Letters to Malcolm

Now the disquieting thing is not simply that we skimp and begrudge the duty of prayer. The really disquieting thing is it should have to be numbered among duties at all. For we believe that we were created to glorify God and enjoy Him forever. And if the few, the very few, minutes we now spend on intercourse with God are a burden to us rather than a delight, what then? —C.S. Lewis, Letters to Malcolm

I’m currently wading thru C.S. Lewis’s Letters to Malcolm: Chiefly on Prayer. Letters is his last book, written while Lewis was increasingly feeble. It would be published after his death. It’s a wonderful book on prayer–a final reflection on an important topic by my favorite author. Some call it “one of the modern masterpieces on the devotional life.”

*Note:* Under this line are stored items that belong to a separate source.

(** Claim C5, as the code has it.  With the tool-schema argument omitted,
    [chat] makes exactly one request and its payload carries no [tools] key,
    so no schema is offered to the model.  The response is not filtered:
    when its [message] is a dict with truthy native [tool_calls], that dict
    is returned as received, in either mode; with fallback off any dict
    message is returned as received; with fallback on, a message without
    native tool calls whose content holds tagged calls is returned with
    those calls as its [tool_calls].  In [_tool_loop], once the iterations
    are exhausted, the answer to the final tool-less call is read only
    through its [content] (default ""), stripped: whatever [tool_calls]
    that answer carries is ignored and no tool runs. *)
Theorem chat_without_tools_offers_none : forall w c msgs h,
  snd (chat w c msgs None h) = (h ++ [EvPost (chat_url c) (chat_payload c msgs None)])%list /\
  has_key "tools" (chat_payload c msgs None) = false /\
  (forall data kvs,
     http_post w h (chat_url c) (chat_payload c msgs None) = Ok data ->
     py_get data "message" (JObj []) = Ok (JObj kvs) ->
     truthy (match assoc "tool_calls" kvs with Some x => x | None => JNull end) = true ->
     fst (chat w c msgs None h) = Ok (JObj kvs)) /\
  (_tool_use_fallback c = false ->
   forall data kvs,
     http_post w h (chat_url c) (chat_payload c msgs None) = Ok data ->
     py_get data "message" (JObj []) = Ok (JObj kvs) ->
     fst (chat w c msgs None h) = Ok (JObj kvs)) /\
  (_tool_use_fallback c = true ->
   forall data kvs text calls,
     http_post w h (chat_url c) (chat_payload c msgs None) = Ok data ->
     py_get data "message" (JObj []) = Ok (JObj kvs) ->
     truthy (match assoc "tool_calls" kvs with Some x => x | None => JNull end) = false ->
     assoc "content" kvs = Some (JStr text) ->
     _parse_tool_calls_from_text w text = Ok calls -> calls <> [] ->
     fst (chat w c msgs None h) = Ok (JObj (dict_set kvs "tool_calls" (JList calls)))) /\
  (forall s sp ut m h1 kvs content h2,
     tool_iterations w (ollama_of s) (Z.to_nat (max_tool_iterations s))
       [system_entry sp; user_entry ut] h = (Ok (Exhausted m), h1) ->
     chat w (ollama_of s) m None h1 = (Ok (JObj kvs), h2) ->
     match assoc "content" kvs with Some x => x | None => JStr "" end = JStr content ->
     _tool_loop w s sp ut h = (Ok (py_strip content), h2)).
Proof.
  intros w c msgs h. split; [apply chat_trace|]. split; [apply chat_payload_no_tools|].
  split; [|split; [|split]].
  - intros data kvs Hpost Hmsg Hnat.
    unfold chat, bind, post, lift, ret. cbn [fst]. rewrite Hpost, Hmsg.
    cbn [py_get]. rewrite Hnat. reflexivity.
  - intros Hfb data kvs Hpost Hmsg.
    unfold chat, bind, post, lift, ret. cbn [fst]. rewrite Hpost, Hmsg.
    cbn [py_get]. destruct (truthy _); [reflexivity|].
    rewrite Hfb. reflexivity.
  - intros Hfb data kvs text calls Hpost Hmsg Hnat Hcontent Hparse Hne.
    unfold chat, bind, post, lift, ret. cbn [fst]. rewrite Hpost, Hmsg.
    cbn [py_get]. rewrite Hnat, Hcontent, Hfb. cbn [truthy andb negb].
    destruct (String.eqb text "") eqn:Et.
    + apply String.eqb_eq in Et. subst text. vm_compute in Hparse.
      injection Hparse as <-. contradiction.
    + cbn [negb]. rewrite Hparse. destruct calls as [|c0 cs]; [contradiction | reflexivity].
  - intros s sp ut m h1 kvs content h2 Hit Hfinal Hc.
    unfold _tool_loop, bind at 1. rewrite Hit.
    unfold bind. rewrite Hfinal. unfold lift, final_content. cbn [py_get obind].
    rewrite Hc. reflexivity.
Qed.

So I feel badly saying that I’m “wading thru it.” It should be delight. Not a burden. As Lewis might have argued: if reading my book is a burden, what does it mean when “talking to God is a burden?”. Ouch!

Lewis’s own struggle with prayer was a life-long concern. His early childhood frustration with unanswered prayer caused him to give up his faith. Later, when he was converted, he gave a great deal of thought to the meaning and practice of prayer.

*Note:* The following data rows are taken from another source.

(** * Routing simulator on a Delaunay graph: the component GraphSimulator

    A shallow embedding of the functions of the React component
    [GraphSimulator]: [distance], [getNextNode], [simulateRoutingStep],
    [startRoutingSimulation] and [updateNodePosition], and the properties
    the specification states about them.

    Conventions of the embedding.
    - A JavaScript [number] is a binary64 number.  The functions whose
      result depends on how a number is rounded, [distance], the strategies
      of [getNextNode] and the statistics of a route, are written over the
      arithmetic they use (the classes [Arith], [Number] and [Atan2]) and
      read twice: in binary64 ([float]: every operation rounded to nearest,
      every comparison with NaN false, [Math.PI] the double nearest to pi,
      [Math.atan2] that of the engine), as JavaScript computes them, and in
      exact arithmetic ([R]).  The properties of the strategies are proved
      for every arithmetic whose comparisons obey [OrderLaws], which the two
      readings do.
    - For the strategies this form is the module [Machine].  The two loops
      of [firstLeft] are given a number of iterations there, and a call in
      which a loop has not ended by then has the outcome [Unfinished].
    - The runs, and the functions that act on the state, are stated in exact
      arithmetic: coordinates are real numbers, [Math.max] and [Math.min],
      which do not round, are the maximum and the minimum of the reals, and
      a hop selects the neighbor that [getNextNode] gives in exact
      arithmetic ([exact_getNextNode] relates it to the module [Machine]).
      Infinities and NaN are outside this part.
    - Node identifiers ([Date.now()]) are integers ([Z]); lengths of arrays
      are natural numbers.
    - [Math.floor(Math.random() * n)] is a drawn index, an input of the
      function that draws it.
    - The triangulation of d3-delaunay is a parameter of the development.
    - The React state of the component is a record; a state setter is a
      record update.  A function created in a render reads the state of that
      render (its closure, [Render.t]); a functional update
      ([setRouteEdges(prev => ...)]) acts on the live state.  The handler of
      a drag gesture is the one bound when the gesture began: the route that
      [updateNodePosition] tests is the route of that render.  When a drag
      resets the run, the circle of the packet leaves the document: the hop
      in progress still ends, the chain of calls stops after it, and the
      effect starts a new chain in the render of that moment. *)

From Stdlib Require Import String Floats Uint63 Reals Lra Lia ZArith Bool List.
From Stdlib Require Import Permutation.
Import ListNotations.

Open Scope R_scope.

(** ** The arithmetic of the statistics *)

Class Arith (num : Type) : Type := {
  ofZ : Z -> num;             (* an integer, as a number *)
  nadd : num -> num -> num;   (* [a + b] *)
  nsub : num -> num -> num;   (* [a - b] *)
  ndiv : num -> num -> num;   (* [a / b] *)
  nsquare : num -> num;       (* [Math.pow(a, 2)] *)
  nsqrt : num -> num          (* [Math.sqrt(a)] *)
}.

(** Exact arithmetic. *)
#[export] Instance exactArith : Arith R := {
  ofZ := IZR;
  nadd := Rplus;
  nsub := Rminus;
  ndiv := Rdiv;
  nsquare := fun a => a ^ 2;
  nsqrt := sqrt
}.

(** An integer as a binary64 number; exact below 2^53. *)
Definition floatOfZ (z : Z) : float :=
  match z with
  | Zneg p => PrimFloat.opp (PrimFloat.of_uint63 (Uint63.of_Z (Zpos p)))
  | _ => PrimFloat.of_uint63 (Uint63.of_Z z)
  end.

(** The arithmetic of JavaScript: IEEE 754 binary64, each operation rounded
    to nearest.  The square of a number is its product with itself, rounded
    once. *)
#[export] Instance binary64Arith : Arith float := {
  ofZ := floatOfZ;
  nadd := PrimFloat.add;
  nsub := PrimFloat.sub;
  ndiv := PrimFloat.div;
  nsquare := fun a => PrimFloat.mul a a;
  nsqrt := PrimFloat.sqrt
}.

(** ** The arithmetic of the strategies *)

(** What the strategies of [getNextNode] need besides: product, opposite,
    absolute value, the two comparisons and [Math.PI].  [a > b] is
    [nlt b a]. *)
Class Number (num : Type) : Type := {
  nmul : num -> num -> num;   (* [a * b] *)
  nneg : num -> num;          (* [-a] *)
  nabs : num -> num;          (* [Math.abs(a)] *)
  nlt : num -> num -> bool;   (* [a < b] *)
  nle : num -> num -> bool;   (* [a <= b] *)
  npi : num                   (* [Math.PI] *)
}.

(** [Math.atan2(y, x)].  The language leaves its value to the engine, up to
    an approximation. *)
Class Atan2 (num : Type) : Type := {
  natan2 : num -> num -> num
}.

(** Binary64: the comparisons are those of IEEE 754, false on NaN, and
    [Math.PI] is the double nearest to pi. *)
#[export] Instance binary64Number : Number float := {
  nmul := PrimFloat.mul;
  nneg := PrimFloat.opp;
  nabs := PrimFloat.abs;
  nlt := PrimFloat.ltb;
  nle := PrimFloat.leb;
  npi := 0x1.921fb54442d18p+1%float
}.

(** Binary64 with the [Math.atan2] of an engine. *)
Definition binary64Atan2 (engine : float -> float -> float) : Atan2 float :=
  {| natan2 := engine |}.

(** A number proper: NaN is the one value that is not [<=] itself. *)
Definition isNumber {num : Type} {number : Number num} (a : num) : bool :=
  nle a a.
(** * The HTTP front-end of go-practice: Server lifecycle and request normalisation

    A shallow embedding of [GoWork/http/server.go] (with the route table of
    [GoWork/http/pkg.go]) and the properties of its specification.

    Go strings are byte strings: [string].  A Go [int] is a [Z].  The
    request is the part of [*http.Request] the server reads and writes:
    method, URL path, header map and parsed POST form.  What the operating
    system and the libraries answer (binding an address, creating the
    autocert listener, closing a listener) is passed in explicitly. *)

From Stdlib Require Import ZArith String Ascii List Bool Lia DecimalString.
From stdpp Require Import base option strings gmap.

Local Open Scope string_scope.

(** ** Go standard library: package [strings] *)

Module strings.

(** [strings.HasSuffix]: [len(s) >= len(suffix) && s[len(s)-len(suffix):] == suffix]. *)
Definition HasSuffix (s suffix : string) : bool :=
  (String.length suffix <=? String.length s)%nat &&
  String.eqb
    (substring (String.length s - String.length suffix) (String.length suffix) s)
    suffix.

(** [strings.TrimSuffix]: [s] without the trailing [suffix], or [s] itself. *)
Definition TrimSuffix (s suffix : string) : string :=
  if HasSuffix s suffix
  then substring 0 (String.length s - String.length suffix) s
  else s.

End strings.

(** ** Go standard library: package [path] *)

Module path.

(** The loop of [path.Ext]:
    [for i := len(path)-1; i >= 0 && path[i] != '/'; i-- {
       if path[i] == '.' { return path[i:] } }
     return ""].
    The counter [n] is [i + 1]. *)
Fixpoint Ext_loop (path : string) (n : nat) : string :=
  match n with
  | O => ""
  | S i =>
      match String.get i path with
      | Some c =>
          if Ascii.eqb c "/" then ""
          else if Ascii.eqb c "."
               then substring i (String.length path - i) path
               else Ext_loop path i
      | None => ""
      end
  end.

Definition Ext (path : string) : string := Ext_loop path (String.length path).

End path.

(** ** Go standard library: [net/textproto] and [http.Header] *)

Module textproto.

Definition isLower (c : ascii) : bool :=
  (97 <=? nat_of_ascii c)%nat && (nat_of_ascii c <=? 122)%nat.
Definition isUpper (c : ascii) : bool :=
  (65 <=? nat_of_ascii c)%nat && (nat_of_ascii c <=? 90)%nat.
Definition isDigit (c : ascii) : bool :=
  (48 <=? nat_of_ascii c)%nat && (nat_of_ascii c <=? 57)%nat.

(** The token bytes of RFC 7230, as in [validHeaderFieldByte]. *)
Definition validHeaderFieldByte (c : ascii) : bool :=
  isLower c || isUpper c || isDigit c ||
  existsb (Ascii.eqb c)
    ["!"; "#"; "$"; "%"; "&"; "'"; "*"; "+"; "-"; "."; "^"; "_"; "`"; "|"; "~"]%char.

Fixpoint allValid (s : string) : bool :=
  match s with
  | EmptyString => true
  | String c s' => validHeaderFieldByte c && allValid s'
  end.

(** Upper case for the first letter and for a letter after a dash, lower
    case for every other letter. *)
Fixpoint canon (upper : bool) (s : string) : string :=
  match s with
  | EmptyString => EmptyString
  | String c s' =>
      let c' :=
        if upper && isLower c then ascii_of_nat (nat_of_ascii c - 32)
        else if negb upper && isUpper c then ascii_of_nat (nat_of_ascii c + 32)
        else c in
      String c' (canon (Ascii.eqb c' "-") s')
  end.

(** [textproto.CanonicalMIMEHeaderKey]: a key with a byte that is not a
    token byte is returned as it is. *)
Definition CanonicalMIMEHeaderKey (s : string) : string :=
  if allValid s then canon true s else s.

End textproto.

(** [http.Header] is [map[string][]string]. *)
Abbreviation Header := (gmap string (list string)).

Module header.

(** [Header.Set]: the canonical key now holds the single value. *)
Definition Set_ (h : Header) (key value : string) : Header :=
  <[textproto.CanonicalMIMEHeaderKey key := [value]]> h.


End header.
(** * A to-do list kept as a linked list with a hash index

    Verification development for the two programs of the repository:
    [projecttt.cpp] (free functions over [struct ToDoData], with undo and
    persistence) and the [ToDoList] class of the second source file.

    The embedding keeps the pointer structure of the programs.  Nodes live
    in a free store ([gmap] from addresses to [Node] records), the list is
    the chain of [next] pointers starting at [head], and the hash table maps
    identifiers to node addresses, so that a write through the table is seen
    by a traversal of the list.  Loops over the chain are written with fuel;
    the fuel handed to them is the number of allocated nodes plus one, which
    is enough for every chain that is not a cycle. *)

From Stdlib Require Import ZArith String Ascii List Lia Bool.
From stdpp Require Import base option list gmap strings sorting.

Local Open Scope Z_scope.

(** ** The C++ primitives the programs use *)

Module Cxx.

(** [int] is a 32-bit signed integer.  Signed overflow is undefined
    behaviour in C++: arithmetic on [int] is partial here, and an operation
    whose result leaves the range yields [None]. *)
Definition INT_MAX : Z := 2147483647.
Definition INT_MIN : Z := -2147483648.

Definition in_int (z : Z) : bool := (INT_MIN <=? z) && (z <=? INT_MAX).

Definition int_add (a b : Z) : option Z :=
  if in_int (a + b) then Some (a + b) else None.

Definition int_sub (a b : Z) : option Z :=
  if in_int (a - b) then Some (a - b) else None.

(** The exceptions [std::stoi] throws. *)
Inductive exception : Type :=
| invalid_argument
| out_of_range.

(** [std::string::empty]. *)
Definition empty (s : string) : bool :=
  match s with
  | EmptyString => true
  | String _ _ => false
  end.

(** Characters used by the file format. *)
Definition pipe : ascii := "|"%char.
Definition newline : ascii := "010"%char.
Definition space : ascii := " "%char.

(** [s.find(c, from)]: the position of the first [c] at or after [from];
    [None] stands for [std::string::npos]. *)
Fixpoint find_from (c : ascii) (from : nat) (s : string) : option nat :=
  match s with
  | EmptyString => None
  | String a r =>
      match from with
      | O => if Ascii.eqb a c then Some O else S <$> find_from c O r
      | S k => S <$> find_from c k r
      end
  end.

In Terry Glaspey’s book, The Spiritual Legacy of C.S. Lewis, I found the following summary of Lewis’s thoughts on prayer.

Why pray?
If indeed, God is sovereign, why does He need our prayers? He knows our needs before we ask and is certainly now without the means to accomplish His will. He doesn’t need to be told what is best or urged to do it. As Lewis said, God does not need man to accomplish anything.. He could produce food without farmers, knowledge without scholars, and conversions without missionaries. And yet He chooses to use men and women for the accomplishing of His will. He makes us collaborators in His work; this is the way He chooses to execute His will. As Lewis wrote: God’s action lingers till men have prayed, and suffers their weak prayers indeed to move as very muscles His delaying fingers.

Answered Prayer?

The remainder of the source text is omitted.